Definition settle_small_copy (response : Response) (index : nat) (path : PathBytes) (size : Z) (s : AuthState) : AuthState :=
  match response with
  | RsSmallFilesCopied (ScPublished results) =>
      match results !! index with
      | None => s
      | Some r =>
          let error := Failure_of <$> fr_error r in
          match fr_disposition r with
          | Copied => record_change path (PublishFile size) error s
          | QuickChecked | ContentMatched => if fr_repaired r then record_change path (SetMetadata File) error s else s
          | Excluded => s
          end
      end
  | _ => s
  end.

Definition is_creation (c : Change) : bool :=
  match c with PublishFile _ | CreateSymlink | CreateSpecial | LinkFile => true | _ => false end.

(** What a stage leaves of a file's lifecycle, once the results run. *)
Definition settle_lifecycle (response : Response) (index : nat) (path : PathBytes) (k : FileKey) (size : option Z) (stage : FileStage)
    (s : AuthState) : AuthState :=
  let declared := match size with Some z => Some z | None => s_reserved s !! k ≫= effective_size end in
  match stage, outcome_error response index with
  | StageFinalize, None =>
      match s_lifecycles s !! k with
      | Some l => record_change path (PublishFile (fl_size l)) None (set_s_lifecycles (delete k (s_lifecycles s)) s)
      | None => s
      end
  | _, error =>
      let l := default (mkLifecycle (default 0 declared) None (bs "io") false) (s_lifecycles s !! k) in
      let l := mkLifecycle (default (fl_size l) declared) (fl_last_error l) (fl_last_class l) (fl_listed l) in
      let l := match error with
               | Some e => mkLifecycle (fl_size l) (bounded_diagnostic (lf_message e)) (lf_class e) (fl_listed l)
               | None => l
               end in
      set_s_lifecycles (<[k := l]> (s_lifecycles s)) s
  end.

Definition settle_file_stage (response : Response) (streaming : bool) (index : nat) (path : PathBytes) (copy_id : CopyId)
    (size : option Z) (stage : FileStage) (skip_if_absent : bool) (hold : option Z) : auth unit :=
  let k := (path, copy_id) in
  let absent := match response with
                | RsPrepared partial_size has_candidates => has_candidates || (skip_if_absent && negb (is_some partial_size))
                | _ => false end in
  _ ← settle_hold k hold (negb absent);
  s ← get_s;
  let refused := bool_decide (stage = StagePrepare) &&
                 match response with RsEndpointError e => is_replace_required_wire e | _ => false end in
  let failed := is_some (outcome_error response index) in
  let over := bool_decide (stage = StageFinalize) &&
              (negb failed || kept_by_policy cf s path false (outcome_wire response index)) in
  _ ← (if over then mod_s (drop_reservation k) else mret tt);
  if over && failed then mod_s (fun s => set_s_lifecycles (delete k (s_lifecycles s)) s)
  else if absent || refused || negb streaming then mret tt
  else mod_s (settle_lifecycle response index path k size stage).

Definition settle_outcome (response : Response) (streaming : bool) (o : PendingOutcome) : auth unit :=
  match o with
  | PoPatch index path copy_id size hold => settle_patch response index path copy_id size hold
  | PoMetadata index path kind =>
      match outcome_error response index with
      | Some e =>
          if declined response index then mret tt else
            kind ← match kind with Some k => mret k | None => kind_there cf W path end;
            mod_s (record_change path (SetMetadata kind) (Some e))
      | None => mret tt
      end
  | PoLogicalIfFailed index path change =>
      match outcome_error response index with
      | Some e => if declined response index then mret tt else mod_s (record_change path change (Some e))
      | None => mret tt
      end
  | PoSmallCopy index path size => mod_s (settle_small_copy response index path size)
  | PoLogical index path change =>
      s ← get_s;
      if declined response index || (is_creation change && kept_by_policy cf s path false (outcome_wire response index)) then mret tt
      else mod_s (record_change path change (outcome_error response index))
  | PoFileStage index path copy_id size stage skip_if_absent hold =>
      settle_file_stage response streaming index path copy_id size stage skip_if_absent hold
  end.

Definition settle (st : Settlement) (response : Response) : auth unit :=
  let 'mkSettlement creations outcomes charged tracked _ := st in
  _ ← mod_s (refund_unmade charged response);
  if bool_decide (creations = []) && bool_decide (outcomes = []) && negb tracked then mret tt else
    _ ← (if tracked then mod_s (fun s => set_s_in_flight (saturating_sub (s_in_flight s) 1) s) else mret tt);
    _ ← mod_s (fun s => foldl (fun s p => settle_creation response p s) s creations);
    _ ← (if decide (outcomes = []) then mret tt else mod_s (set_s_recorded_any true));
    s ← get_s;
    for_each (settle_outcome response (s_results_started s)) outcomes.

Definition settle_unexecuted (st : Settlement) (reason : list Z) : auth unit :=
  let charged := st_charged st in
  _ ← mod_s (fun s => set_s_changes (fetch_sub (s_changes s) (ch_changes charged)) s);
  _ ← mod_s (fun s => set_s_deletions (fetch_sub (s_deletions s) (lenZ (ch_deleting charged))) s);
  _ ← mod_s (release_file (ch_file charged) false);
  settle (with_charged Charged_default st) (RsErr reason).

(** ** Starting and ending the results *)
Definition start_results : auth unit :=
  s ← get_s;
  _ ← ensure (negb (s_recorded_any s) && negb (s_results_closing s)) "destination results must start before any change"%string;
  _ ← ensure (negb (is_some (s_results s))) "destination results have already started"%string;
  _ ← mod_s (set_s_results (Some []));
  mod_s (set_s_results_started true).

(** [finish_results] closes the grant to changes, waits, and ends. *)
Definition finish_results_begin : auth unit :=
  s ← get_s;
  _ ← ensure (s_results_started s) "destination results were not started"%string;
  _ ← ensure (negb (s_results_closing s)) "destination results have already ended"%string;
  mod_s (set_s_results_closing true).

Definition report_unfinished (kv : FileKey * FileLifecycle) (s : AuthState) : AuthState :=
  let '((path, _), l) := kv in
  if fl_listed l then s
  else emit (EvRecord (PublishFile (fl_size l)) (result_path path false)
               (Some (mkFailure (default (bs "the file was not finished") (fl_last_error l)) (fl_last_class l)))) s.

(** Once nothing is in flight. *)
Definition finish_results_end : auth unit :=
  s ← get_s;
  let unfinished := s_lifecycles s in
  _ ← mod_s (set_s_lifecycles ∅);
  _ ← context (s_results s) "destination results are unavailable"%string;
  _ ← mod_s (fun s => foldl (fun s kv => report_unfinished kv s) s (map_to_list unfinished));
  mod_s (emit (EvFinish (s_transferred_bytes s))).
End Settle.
--
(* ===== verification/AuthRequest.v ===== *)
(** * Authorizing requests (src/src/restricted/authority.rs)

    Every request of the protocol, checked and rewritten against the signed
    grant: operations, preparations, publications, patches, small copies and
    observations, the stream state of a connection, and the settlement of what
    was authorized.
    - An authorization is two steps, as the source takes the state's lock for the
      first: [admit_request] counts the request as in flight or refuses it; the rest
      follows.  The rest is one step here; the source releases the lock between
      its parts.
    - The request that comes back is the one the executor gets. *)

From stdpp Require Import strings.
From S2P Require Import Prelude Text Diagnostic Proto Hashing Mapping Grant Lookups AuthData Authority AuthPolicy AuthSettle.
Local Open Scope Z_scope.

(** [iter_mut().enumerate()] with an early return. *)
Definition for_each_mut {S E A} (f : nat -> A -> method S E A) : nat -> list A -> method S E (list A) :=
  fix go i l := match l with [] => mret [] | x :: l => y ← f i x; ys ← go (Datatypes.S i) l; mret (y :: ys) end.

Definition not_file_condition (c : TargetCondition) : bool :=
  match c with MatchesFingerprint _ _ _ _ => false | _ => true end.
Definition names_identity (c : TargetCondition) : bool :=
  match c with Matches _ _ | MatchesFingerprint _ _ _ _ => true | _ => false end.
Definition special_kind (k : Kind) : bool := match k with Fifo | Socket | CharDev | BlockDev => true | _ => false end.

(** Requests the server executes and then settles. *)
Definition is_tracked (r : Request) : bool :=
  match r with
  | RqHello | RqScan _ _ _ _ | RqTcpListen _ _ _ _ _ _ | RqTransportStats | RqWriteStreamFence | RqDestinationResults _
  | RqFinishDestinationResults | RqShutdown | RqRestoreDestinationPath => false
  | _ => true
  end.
--
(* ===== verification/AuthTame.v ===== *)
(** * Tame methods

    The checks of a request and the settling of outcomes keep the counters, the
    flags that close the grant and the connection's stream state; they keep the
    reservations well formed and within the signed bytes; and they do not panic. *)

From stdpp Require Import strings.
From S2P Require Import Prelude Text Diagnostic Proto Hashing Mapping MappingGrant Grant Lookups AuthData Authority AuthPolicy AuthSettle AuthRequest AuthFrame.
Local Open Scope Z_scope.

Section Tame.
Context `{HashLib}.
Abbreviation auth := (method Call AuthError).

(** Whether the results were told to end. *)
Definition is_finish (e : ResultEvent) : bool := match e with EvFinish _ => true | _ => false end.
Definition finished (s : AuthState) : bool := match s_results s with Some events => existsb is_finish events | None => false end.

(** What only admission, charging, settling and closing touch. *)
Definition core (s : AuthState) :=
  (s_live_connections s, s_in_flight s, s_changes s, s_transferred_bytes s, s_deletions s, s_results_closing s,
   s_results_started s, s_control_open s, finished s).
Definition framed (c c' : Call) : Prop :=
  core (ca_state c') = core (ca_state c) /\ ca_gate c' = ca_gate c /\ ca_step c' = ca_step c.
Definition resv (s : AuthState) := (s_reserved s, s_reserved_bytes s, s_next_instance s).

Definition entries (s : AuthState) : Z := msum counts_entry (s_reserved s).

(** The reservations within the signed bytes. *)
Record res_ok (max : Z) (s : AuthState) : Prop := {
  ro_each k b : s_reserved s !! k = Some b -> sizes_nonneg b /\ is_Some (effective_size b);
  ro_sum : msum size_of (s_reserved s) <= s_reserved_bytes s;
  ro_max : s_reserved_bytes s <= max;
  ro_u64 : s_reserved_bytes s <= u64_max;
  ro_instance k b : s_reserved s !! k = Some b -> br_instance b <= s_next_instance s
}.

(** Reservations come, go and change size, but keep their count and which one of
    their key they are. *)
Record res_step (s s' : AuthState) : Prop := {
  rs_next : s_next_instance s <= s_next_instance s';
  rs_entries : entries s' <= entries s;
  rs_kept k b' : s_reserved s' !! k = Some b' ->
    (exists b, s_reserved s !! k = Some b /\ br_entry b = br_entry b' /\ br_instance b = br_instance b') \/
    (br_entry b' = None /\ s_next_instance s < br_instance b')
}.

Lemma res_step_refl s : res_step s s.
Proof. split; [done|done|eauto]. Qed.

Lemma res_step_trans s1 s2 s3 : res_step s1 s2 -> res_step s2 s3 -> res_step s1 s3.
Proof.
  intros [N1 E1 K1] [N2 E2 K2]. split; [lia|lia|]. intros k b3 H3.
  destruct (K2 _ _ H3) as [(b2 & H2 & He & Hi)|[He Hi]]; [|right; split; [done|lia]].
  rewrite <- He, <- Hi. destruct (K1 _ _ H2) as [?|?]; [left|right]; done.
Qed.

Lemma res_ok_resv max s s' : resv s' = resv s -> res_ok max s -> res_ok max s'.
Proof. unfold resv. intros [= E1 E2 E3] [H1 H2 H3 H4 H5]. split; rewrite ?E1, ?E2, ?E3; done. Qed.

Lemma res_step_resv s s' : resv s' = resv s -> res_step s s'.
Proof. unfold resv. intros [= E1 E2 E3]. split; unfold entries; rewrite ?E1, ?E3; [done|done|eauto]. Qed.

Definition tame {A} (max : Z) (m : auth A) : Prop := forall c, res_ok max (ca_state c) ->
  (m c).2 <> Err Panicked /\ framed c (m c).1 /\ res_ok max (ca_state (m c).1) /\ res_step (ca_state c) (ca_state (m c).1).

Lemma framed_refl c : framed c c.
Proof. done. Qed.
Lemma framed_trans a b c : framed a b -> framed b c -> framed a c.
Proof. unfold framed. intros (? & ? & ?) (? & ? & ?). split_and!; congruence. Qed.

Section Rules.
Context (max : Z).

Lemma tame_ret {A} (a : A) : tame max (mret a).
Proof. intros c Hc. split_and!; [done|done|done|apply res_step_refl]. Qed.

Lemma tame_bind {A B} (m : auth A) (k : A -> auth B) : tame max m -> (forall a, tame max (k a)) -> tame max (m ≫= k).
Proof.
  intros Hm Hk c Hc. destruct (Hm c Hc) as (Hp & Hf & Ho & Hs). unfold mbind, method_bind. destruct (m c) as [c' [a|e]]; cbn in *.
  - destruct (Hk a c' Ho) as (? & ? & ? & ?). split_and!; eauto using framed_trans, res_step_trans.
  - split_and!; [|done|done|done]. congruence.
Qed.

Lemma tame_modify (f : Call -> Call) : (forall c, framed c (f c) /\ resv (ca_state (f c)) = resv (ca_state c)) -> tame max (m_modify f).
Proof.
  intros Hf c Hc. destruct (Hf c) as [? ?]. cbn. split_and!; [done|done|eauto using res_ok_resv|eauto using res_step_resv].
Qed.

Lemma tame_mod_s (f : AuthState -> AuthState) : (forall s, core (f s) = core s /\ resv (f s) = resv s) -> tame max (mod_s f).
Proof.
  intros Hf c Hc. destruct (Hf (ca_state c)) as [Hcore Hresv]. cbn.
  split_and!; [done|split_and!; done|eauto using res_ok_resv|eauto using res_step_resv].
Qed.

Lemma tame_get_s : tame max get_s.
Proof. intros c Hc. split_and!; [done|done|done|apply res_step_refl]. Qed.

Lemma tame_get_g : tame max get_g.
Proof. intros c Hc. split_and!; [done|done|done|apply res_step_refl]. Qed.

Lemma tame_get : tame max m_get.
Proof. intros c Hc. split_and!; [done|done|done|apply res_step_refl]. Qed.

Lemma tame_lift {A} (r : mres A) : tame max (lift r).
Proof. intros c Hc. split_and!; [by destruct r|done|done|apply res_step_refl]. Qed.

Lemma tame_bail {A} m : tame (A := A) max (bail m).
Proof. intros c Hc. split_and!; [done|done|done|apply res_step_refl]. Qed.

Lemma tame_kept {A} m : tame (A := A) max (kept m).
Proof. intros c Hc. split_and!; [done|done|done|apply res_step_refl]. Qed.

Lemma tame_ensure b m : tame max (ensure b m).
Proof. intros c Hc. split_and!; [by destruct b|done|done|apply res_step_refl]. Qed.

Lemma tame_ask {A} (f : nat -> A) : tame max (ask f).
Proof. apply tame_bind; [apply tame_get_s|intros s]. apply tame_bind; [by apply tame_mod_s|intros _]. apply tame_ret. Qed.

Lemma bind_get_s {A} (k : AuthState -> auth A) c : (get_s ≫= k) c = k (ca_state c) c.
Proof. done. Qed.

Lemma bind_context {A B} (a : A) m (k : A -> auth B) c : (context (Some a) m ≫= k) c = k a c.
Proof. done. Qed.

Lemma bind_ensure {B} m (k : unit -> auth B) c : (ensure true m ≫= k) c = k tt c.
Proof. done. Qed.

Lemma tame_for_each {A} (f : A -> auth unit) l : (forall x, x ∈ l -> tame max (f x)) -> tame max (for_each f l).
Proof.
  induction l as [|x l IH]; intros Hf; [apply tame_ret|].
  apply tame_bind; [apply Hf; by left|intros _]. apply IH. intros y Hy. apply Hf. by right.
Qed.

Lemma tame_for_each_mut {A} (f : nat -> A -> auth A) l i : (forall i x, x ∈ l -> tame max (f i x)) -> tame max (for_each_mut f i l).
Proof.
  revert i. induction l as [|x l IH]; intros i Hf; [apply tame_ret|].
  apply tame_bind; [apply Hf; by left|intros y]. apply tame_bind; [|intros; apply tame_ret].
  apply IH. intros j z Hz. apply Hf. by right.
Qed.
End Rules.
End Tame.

Brief:
Reproduce, exactly as they stand in the data above, the lines from the one that holds "Definition settle_small_copy (response" to the one that holds "let l := mkLifecycle", inclusive.

Finished exercise:
Definition settle_small_copy (response : Response) (index : nat) (path : PathBytes) (size : Z) (s : AuthState) : AuthState :=
  match response with
  | RsSmallFilesCopied (ScPublished results) =>
      match results !! index with
      | None => s
      | Some r =>
          let error := Failure_of <$> fr_error r in
          match fr_disposition r with
          | Copied => record_change path (PublishFile size) error s
          | QuickChecked | ContentMatched => if fr_repaired r then record_change path (SetMetadata File) error s else s
          | Excluded => s
          end
      end
  | _ => s
  end.

Definition is_creation (c : Change) : bool :=
  match c with PublishFile _ | CreateSymlink | CreateSpecial | LinkFile => true | _ => false end.

(** What a stage leaves of a file's lifecycle, once the results run. *)
Definition settle_lifecycle (response : Response) (index : nat) (path : PathBytes) (k : FileKey) (size : option Z) (stage : FileStage)
    (s : AuthState) : AuthState :=
  let declared := match size with Some z => Some z | None => s_reserved s !! k ≫= effective_size end in
  match stage, outcome_error response index with
  | StageFinalize, None =>
      match s_lifecycles s !! k with
      | Some l => record_change path (PublishFile (fl_size l)) None (set_s_lifecycles (delete k (s_lifecycles s)) s)
      | None => s
      end
  | _, error =>
      let l := default (mkLifecycle (default 0 declared) None (bs "io") false) (s_lifecycles s !! k) in
      let l := mkLifecycle (default (fl_size l) declared) (fl_last_error l) (fl_last_class l) (fl_listed l) in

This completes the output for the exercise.